Translating sentences with substitutions

by Luke Plant

Posted in:

— January 24, 2013 00:14

The problem

Many programs build up sentences using bits - often a template into which different things might be substituted. However, the things you substitute into a sentence can change the sentence, and vice-versa, in ways that are not anticipated by the programmer.

For example, plurals. In English, you might try code like this:

if n == 1:
    return "I have 1 pig"
else:
    return "I have %s pigs" % n

Localising these strings gives problems, because the rules for how plural forms work are different in every language. This specific problem is generally considered 'solved' by the use of gettext, but many more exist.

For example, we have another problem as soon as we start substituting nouns:

"Delete selected %s?" % object_name

Various attributes about the noun could affect the sentence. In French, the adjective "selected" needs to agree in gender with the noun being substituted in. So you cannot lookup the translations for "Delete selected %s" and for object_name separately. (This is a real example picked from Django source code).

Further, depending on how the sentence uses the noun, the form of the noun might need to change. For example, the noun might appear in the accusative position for a given sentence and language, which requires a different form of the noun to be used compared to the nominative form.

Several other examples of this appeared in Django ticket 11688. One proposed solution on that ticket would require a huge amount of knowledge and effort on the part of Django programmers, and almost certainly would not work anyway.
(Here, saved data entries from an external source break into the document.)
(** * The execution core of operate-enhanced: caches, state, security, orchestration

    A shallow embedding of
    - [operate/interfaces/base.py]   (module [Interfaces]),
    - [operate/core/performance.py]  (module [Performance], the LRU cache),
    - [operate/state/manager.py]     (module [Manager]),
    - [operate/security/guardian.py] (module [Guardian]),
    - [operate/core/orchestrator.py] (module [Orchestrator]),
    together with the properties the specification states about them.

    Conventions.  Python [int] is [Z].  A [datetime] is a [Z] (seconds on the
    UTC clock) and every [datetime.utcnow()] is a clock reading handed to the
    function that makes it.  A Python [str] is a [string] holding its UTF-8
    bytes.  Coroutines are run to completion one after the other, so [await]
    is plain sequencing. *)

From Stdlib Require Import ZArith String Ascii List Bool Lia Sorted.
From stdpp Require Import gmap strings list fin_maps pretty.
Import ListNotations.

Set Warnings "-register-all".

Local Open Scope string_scope.
Local Open Scope list_scope.
Local Open Scope Z_scope.

(** ** Python values *)

Module Py.

(** The values the core stores and inspects ([Any] in the source). *)
Inductive PyValue : Type :=
| PyNone
| PyBool (b : bool)
| PyInt (z : Z)
| PyStr (s : string)
| PyBytes (b : list Byte.byte)
| PyDatetime (t : Z)
| PyList (items : list PyValue)
| PyDict (items : list (string * PyValue)).

(** Truth value testing ([if v:], [not v]). *)
Definition truthy (v : PyValue) : bool :=
  match v with
  | PyNone => false
  | PyBool b => b
  | PyInt z => negb (z =? 0)
  | PyStr s => negb (String.eqb s "")
  | PyBytes b => match b with [] => false | _ => true end
  | PyDatetime _ => true
  | PyList l => match l with [] => false | _ => true end
  | PyDict d => match d with [] => false | _ => true end
  end.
This post is an attempt to come up with a better solution, or at least kick start discussion. I haven't been able to find any solutions to this problem online, and most people seem to be just using gettext, which is a 95% solution — and maybe that is good enough for most people.

[Update 2013-02-19 - ‘Richard’ pointed me to Locale::Maketext article, which has in essence a similar approach to what I've done here]

[Update 2015-08-10/2018-03-29 - Mozilla’s l20n and fluent projects seem to cover most of the use cases here. The strategies are quite similar to the one described below. The language has iterated, and the one now used is essentially similar to what I envisaged below, but much more practical and having the substitution syntax that you would want. You should look there if you just want a working solution. It's not clear how active or widespread these projects are, though.]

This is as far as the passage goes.